In his chapter on equity investing, he discusses the surprising relationship between the stock market and the economy. From listening to the news, it’s easy to infer that a weak economy produces poor market returns, but the last three years have shown it’s not that simple. The US, he writes, “continues to operate with generally tepid economic growth, headline unemployment rates well in excess of 9%, and a budget deficit well in excess of a trillion dollars,” yet the S&P 500 has more than doubled since 2009. The lesson is that weak economies are a bit like value stocks, while the burgeoning emerging markets are closer to growth stocks. For the patient investor, it is value that outperforms.
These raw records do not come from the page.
Lemma runs_done n s f e : runs n s (ret tt) f e n [] [].
Proof. exists f, e, []. split_and!; [done|constructor|done|done|done]. Qed.

Lemma runs_ext n s K K' f e bb l todo :
  K f = K' f → runs n s K' f e bb l todo → runs n s K f e bb l todo.
Proof. intros E (f'&e'&vs&H). exists f', e', vs. by rewrite E. Qed.

Lemma runs_last n s bb m tag v f e :
  blocks f !! bb = Some empty_block →
  (building other_sem bb e s f e → gen other_sem bb e s m f e (1, bool_bit v)) →
  runs n s (c <- m ;; CreateCondBr bb c n n tag) f e bb [(tag, v)] [bb].
Proof.
  intros Hbb Hm. apply (runs_ext _ _ _ (c <- m ;; CreateCondBr bb c n n tag ;;; ret tt)).
  - unfold bind. destruct (m f) as [o f1|]; [|done].
    by destruct (CreateCondBr bb o n n tag f1) as [[] ?|].
  - apply (runs_check _ _ _ _ _ _ v); [done|set_solver|done|]. intros. apply runs_done.
Qed.

(** ** What an inserted chain of checks amounts to *)

(** The function after a chain has been inserted behind instruction [i] of
    block [b]: the block ends there, [next_block f] continues it, the chain
    starts in the block after that, the other blocks are as before. *)
Record inserted (f : func) (b i : nat) (bl : block) (f' : func) : Prop := {
  inserted_origin : blocks f' !! b =
    Some {| instrs := take (S i) (instrs bl); term := Some (Br (S (next_block f))) |};
  inserted_cont : blocks f' !! next_block f =
    Some {| instrs := drop (S i) (instrs bl); term := term bl |};
  inserted_other c : c ≠ b → (c < next_block f)%nat → blocks f' !! c = blocks f !! c;
}.
(** C29. The signed saturating builders compute the exact sum or difference
    clamped to the signed range, for every width below 64. *)
Theorem signed_saturation {B : Backend} {BS : BackendSpec B} ρ (s : bstate) a b w x y :
  binv s → rep ρ s a (VBV w x) → rep ρ s b (VBV w y) → w ≤ 63 →
  let clamped z := VBV w (wrap w (Z.max (- 2 ^ (w - 1)) (Z.min (2 ^ (w - 1) - 1) z))) in
  builds ρ (_sym_build_sadd_sat (Some a) (Some b)) s (clamped (sgn w x + sgn w y)) ∧
  builds ρ (_sym_build_ssub_sat (Some a) (Some b)) s (clamped (sgn w x - sgn w y)).
Proof. intros I Ha Hb Hw clamped. split; [by apply sadd_sat_ok|by apply ssub_sat_ok]. Qed.

Lemma signed_saturation_witness :
  ∃ (s : @bstate simple_backend) a b,
    builds letters (_sym_build_sadd_sat (Some a) (Some b)) s (VBV 8 127) ∧
    builds letters (_sym_build_ssub_sat (Some a) (Some b)) s (VBV 8 0).
Proof.
  destruct (two_constants letters 8 100 100) as (s&a&b&I&Ha&Hb); [done..|].
  exists s, a, b. by apply (signed_saturation letters s a b 8 100 100).
Defined.

(** C39. The unsigned saturating builders compute the exact sum or difference
    clamped to the unsigned range, for operands of up to 63 bits. *)
Theorem unsigned_saturation {B : Backend} {BS : BackendSpec B} ρ (s : bstate) a b w x y :
  binv s → rep ρ s a (VBV w x) → rep ρ s b (VBV w y) → w ≤ 63 →
  builds ρ (_sym_build_uadd_sat (Some a) (Some b)) s (VBV w (Z.min (2 ^ w - 1) (x + y))) ∧
  builds ρ (_sym_build_usub_sat (Some a) (Some b)) s (VBV w (Z.max 0 (x - y))).
Proof.
  intros I Ha Hb Hw. pose proof (rep_bits _ _ _ _ _ Ha) as [? ?].
  pose proof (rep_bits _ _ _ _ _ Hb) as [_ ?]. split.
  - eapply builds_eq; [by apply uadd_sat_ok|]. unfold usat, clamp. f_equal. lia.
  - eapply builds_eq; [apply usub_sat_ok; [done|exact Ha|exact Hb|lia]|].
    unfold usat, clamp. f_equal. lia.
Qed.

Lemma unsigned_saturation_witness :
  ∃ (s : @bstate simple_backend) a b,
    builds letters (_sym_build_uadd_sat (Some a) (Some b)) s (VBV 8 255) ∧
    builds letters (_sym_build_usub_sat (Some a) (Some b)) s (VBV 8 0).
Proof.
  destruct (two_constants letters 8 100 200) as (s&a&b&I&Ha&Hb); [done..|].
  exists s, a, b. by apply (unsigned_saturation letters s a b 8 100 200).
Defined.

(** At the width of 64 bits the saturating additions do not return: the
    mask of the largest integer shifts a 64-bit word by 64, which C++ leaves
    undefined. *)
Theorem saturation_undefined_at_64 {B : Backend} {BS : BackendSpec B} ρ (s : bstate) a b x :
  binv s → rep ρ s a (VBV 64 x) →
  _sym_build_sadd_sat (Some a) b s = Err (Undefined "shift count out of range") ∧
  _sym_build_ssub_sat (Some a) b s = Err (Undefined "shift count out of range") ∧
  _sym_build_uadd_sat (Some a) b s = Err (Undefined "shift count out of range").
Proof.
  intros I Ha. destruct (bits_helper_spec ρ s a 64 x I Ha) as (?&s1&E1&I1&X1&->).
  destruct (buildMinSignedInt_ok ρ s1 64 I1) as (m&s2&E2&_); [lia|].
  split_and!.
  - unfold _sym_build_sadd_sat. rewrite (bind_Ok _ _ _ _ _ E1), (bind_Ok _ _ _ _ _ E2).
    apply bind_Err, (buildMax_undefined s2 64). lia.
  - unfold _sym_build_ssub_sat. rewrite (bind_Ok _ _ _ _ _ E1), (bind_Ok _ _ _ _ _ E2).
    apply bind_Err, (buildMax_undefined s2 64). lia.
  - unfold _sym_build_uadd_sat. rewrite (bind_Ok _ _ _ _ _ E1).
    apply bind_Err, (buildMax_undefined s1 64). lia.
Qed.

Lemma saturation_undefined_at_64_witness :
  ∃ (s : @bstate simple_backend) a, rep letters s a (VBV 64 5) ∧
    _sym_build_uadd_sat (Some a) (Some a) s = Err (Undefined "shift count out of range").
Proof.
  destruct (one_constant letters 64 5) as (s&a&I&Ha); [done|].
  exists s, a. split; [done|]. by apply (saturation_undefined_at_64 letters s a (Some a) 5).
Defined.

(** The signed saturating left shift computes the exact shift clamped to the
    signed range. *)
Theorem signed_shift_saturation {B : Backend} {BS : BackendSpec B} ρ (s : bstate) a b w x y :
  binv s → rep ρ s a (VBV w x) → rep ρ s b (VBV w y) → w ≤ 63 → 0 ≤ y < w →
  builds ρ (_sym_build_sshl_sat (Some a) (Some b)) s
    (VBV w (wrap w (Z.max (- 2 ^ (w - 1)) (Z.min (2 ^ (w - 1) - 1) (sgn w x * 2 ^ y))))).
Proof. exact (sshl_sat_ok ρ s a b w x y). Qed.

Lemma signed_shift_saturation_witness :
  ∃ (s : @bstate simple_backend) a b,
    builds letters (_sym_build_sshl_sat (Some a) (Some b)) s (VBV 8 128).
Proof.
  destruct (two_constants letters 8 200 3) as (s&a&b&I&Ha&Hb); [done..|].
  exists s, a, b. by apply (signed_shift_saturation letters s a b 8 200 3).
Defined.

(** C33. The unsigned saturating left shift detects overflow with the signed
    test.  For operands of up to 63 bits it saturates exactly when the shift
    overflows as a signed one, which agrees with the unsigned meaning if the
    operand's top bit is clear and the shifted value stays in the lower half or
    leaves the range, and is wrong for instance for 1 shifted by 7 in 8 bits,
    which it saturates.  For operands of 64 bits and more it has undefined
    behaviour: the mask of the largest number shifts a 64-bit word by the width. *)
Theorem unsigned_shift_saturation {B : Backend} {BS : BackendSpec B} ρ (s : bstate) a b w x y :
  binv s → rep ρ s a (VBV w x) → rep ρ s b (VBV w y) → w < 2 ^ 8 → 0 ≤ y < w →
  let shl := _sym_build_ushl_sat (Some a) (Some b) in
  let result := if soverflows w (sgn w x * 2 ^ y) then 2 ^ w - 1 else wrap w (x * 2 ^ y) in
  (if w <=? 63 then builds ρ shl s (VBV w result)
   else shl s = Err (Undefined "shift count out of range")) ∧
  (x < 2 ^ (w - 1) → x * 2 ^ y < 2 ^ (w - 1) ∨ 2 ^ w ≤ x * 2 ^ y →
   result = Z.min (2 ^ w - 1) (x * 2 ^ y)).
Proof.
  intros I Ha Hb Hw Hy shl result. split.
  { destruct (Z.leb_spec w 63); [by apply ushl_sat_ok|].
    eapply (ushl_sat_undefined ρ); [exact I|exact Ha|exact Hb|lia|done]. }
  intros Hx Hr.
  pose proof (rep_bits _ _ _ _ _ Ha) as [? ?]. pose proof (pow2_half w ltac:(lia)) as Hh.
  subst result. unfold sgn. rewrite (proj2 (Z.ltb_lt _ _) Hx).
  assert (0 ≤ x * 2 ^ y) by (apply Z.mul_nonneg_nonneg; [lia|apply Z.pow_nonneg; lia]).
  unfold soverflows. destruct Hr as [Hr|Hr].
  - replace ((- 2 ^ (w - 1) <=? x * 2 ^ y) && (x * 2 ^ y <? 2 ^ (w - 1))) with true by lia.
    cbn. rewrite wrap_small by lia. lia.
  - replace ((- 2 ^ (w - 1) <=? x * 2 ^ y) && (x * 2 ^ y <? 2 ^ (w - 1))) with false by lia.
    cbn. lia.
Qed.

Lemma unsigned_shift_saturation_witness :
  ∃ (s : @bstate simple_backend) a b, Z.min (2 ^ 8 - 1) (1 * 2 ^ 7) = 128 ∧
    builds letters (_sym_build_ushl_sat (Some a) (Some b)) s (VBV 8 255).
Proof.
  destruct (two_constants letters 8 1 7) as (s&a&b&I&Ha&Hb); [done..|].
  exists s, a, b. split; [done|]. by apply (unsigned_shift_saturation letters s a b 8 1 7).
Defined.
Lemma instrument_succeeds_witness :
  supported_function x86_64 sample_function = true ∧
  ∃ s', instrumentFunction x86_64 (λ _, 0) sample_function new_symbolizer = Ok true s'.
Proof.
  assert (supported_function x86_64 sample_function = true) as Hf by (vm_compute; reflexivity).
  split; [exact Hf|].
  destruct (instrument_succeeds x86_64 (λ _, 0) sample_function x86_64_ok Hf) as (s'&E&Ev).
  exists s'. rewrite Ev. vm_compute in E. injection E as <-. vm_compute. reflexivity.
Defined.

Lemma instrument_simulates_witness :
  ∃ code1 code2 m, function_code sample_instrumented = code1 ++ code2 ∧
    g_function_arguments (rts m) !! 0%nat ≠ Some None ∧
    sample_result.1 !! 9%nat = Some (CInt 32 1) ∧
    wp (exec_code x86_64 code1) m (λ _ m', cenv m' = sample_result.1 ∧
      memory (rts m') = sample_result.2 ∧ consistent letters (rts m')).
Proof.
  destruct (instrument_simulates x86_64 letters (λ _, 0) sample_function sample_body [sample_return]
    sample_instrumented) as (code1&code2&E&H).
  - exact x86_64_ok.
  - vm_compute. reflexivity.
  - reflexivity.
  - vm_compute. reflexivity.
  - destruct (sample_called letters) as (m&C&A&Ee&Em&Hs).
    exists code1, code2, m. split; [exact E|]. split; [exact Hs|].
    split; [vm_compute; reflexivity|].
    apply H; [exact C|exact A|]. rewrite Ee, Em. vm_compute. reflexivity.
Defined.

Lemma instrument_returns_witness :
  ∃ m, g_function_arguments (rts m) !! 0%nat ≠ Some None ∧
    wp (exec_code x86_64 (function_code sample_instrumented)) m (λ _ m', cenv m' = sample_result.1 ∧
      ∀ h, g_return_value (rts m') = Some h → rep letters (rt_backend (rts m')) h (VBV 32 1)).
Proof.
  destruct (sample_called letters) as (m&C&A&Ee&Em&Hs). exists m. split; [exact Hs|].
  apply (instrument_returns x86_64 letters (λ _, 0) sample_function sample_body sample_return (i32 9)
    sample_instrumented m sample_result.1 sample_result.2 (CInt 32 1)).
  - exact x86_64_ok.
  - vm_compute. reflexivity.
  - reflexivity.
  - reflexivity.
  - reflexivity.
  - vm_compute. reflexivity.
  - exact C.
  - exact A.
  - rewrite Ee, Em. vm_compute. reflexivity.
  - vm_compute. reflexivity.
Defined.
Viskanta’s chapter on global investing includes a compelling case for international diversification. He points out that investing outside one’s own country is a long-term hedge: “We aren’t talking about the zigs and zags of the current global economy. Rather we are talking about the big, secular shifts that occur over decades.” Citing this paper, he argues global investing has very little short-term benefit, and indeed, during market turmoil correlations are so high that international exposure offers little protection. However, “the risk for investors is that they are concentrated in a country that has exhibited, or is going to exhibit, relatively poor economic performance over a long period of time.” He’s appealing to US investors, many of whom assume their country’s economic superiority will last indefinitely, but the Japanese would back him up. And let’s face it—many Canadian investors are similarly smug and should also heed this warning.
Help not wanted
In his discussion of behaviors and biases, Viskanta points out a little-discussed downside to financial literacy education. Here he quotes the controversial scholar Lauren E. Willis, who writes: “In reality, this education may do no more than increase overoptimism and the illusion of being able to control financial risks.” Indeed, when it comes to assessing our own investing knowledge, most of us are overconfident and reluctant to seek help. Part of the reason, of course, is that the financial industry is swarming with sharks. But I was surprised to read about a study that found the vast majority of investors declined investment advice even when it was free and unbiased, and most of those who did accept the offer ignored the advice. “No matter the circumstances,” Viskanta writes, “we all need some strategy or structure to help buffer our portfolios from our worst instincts.”
If there’s an overriding theme in the book it’s that most investors should strive for simplicity: “Some will argue that a regularly rebalanced, well-diversified portfolio managed with risk, low costs, and taxes in mind is a suboptimal strategy,” he says in the book’s conclusion. “They will point to research showing a particular strategy that outperforms what amounts to a simple, boring portfolio. They will be right in the strictest sense. The greatest challenge for investors isn’t putting together a strategy; it is putting together a strategy that they can follow over time.”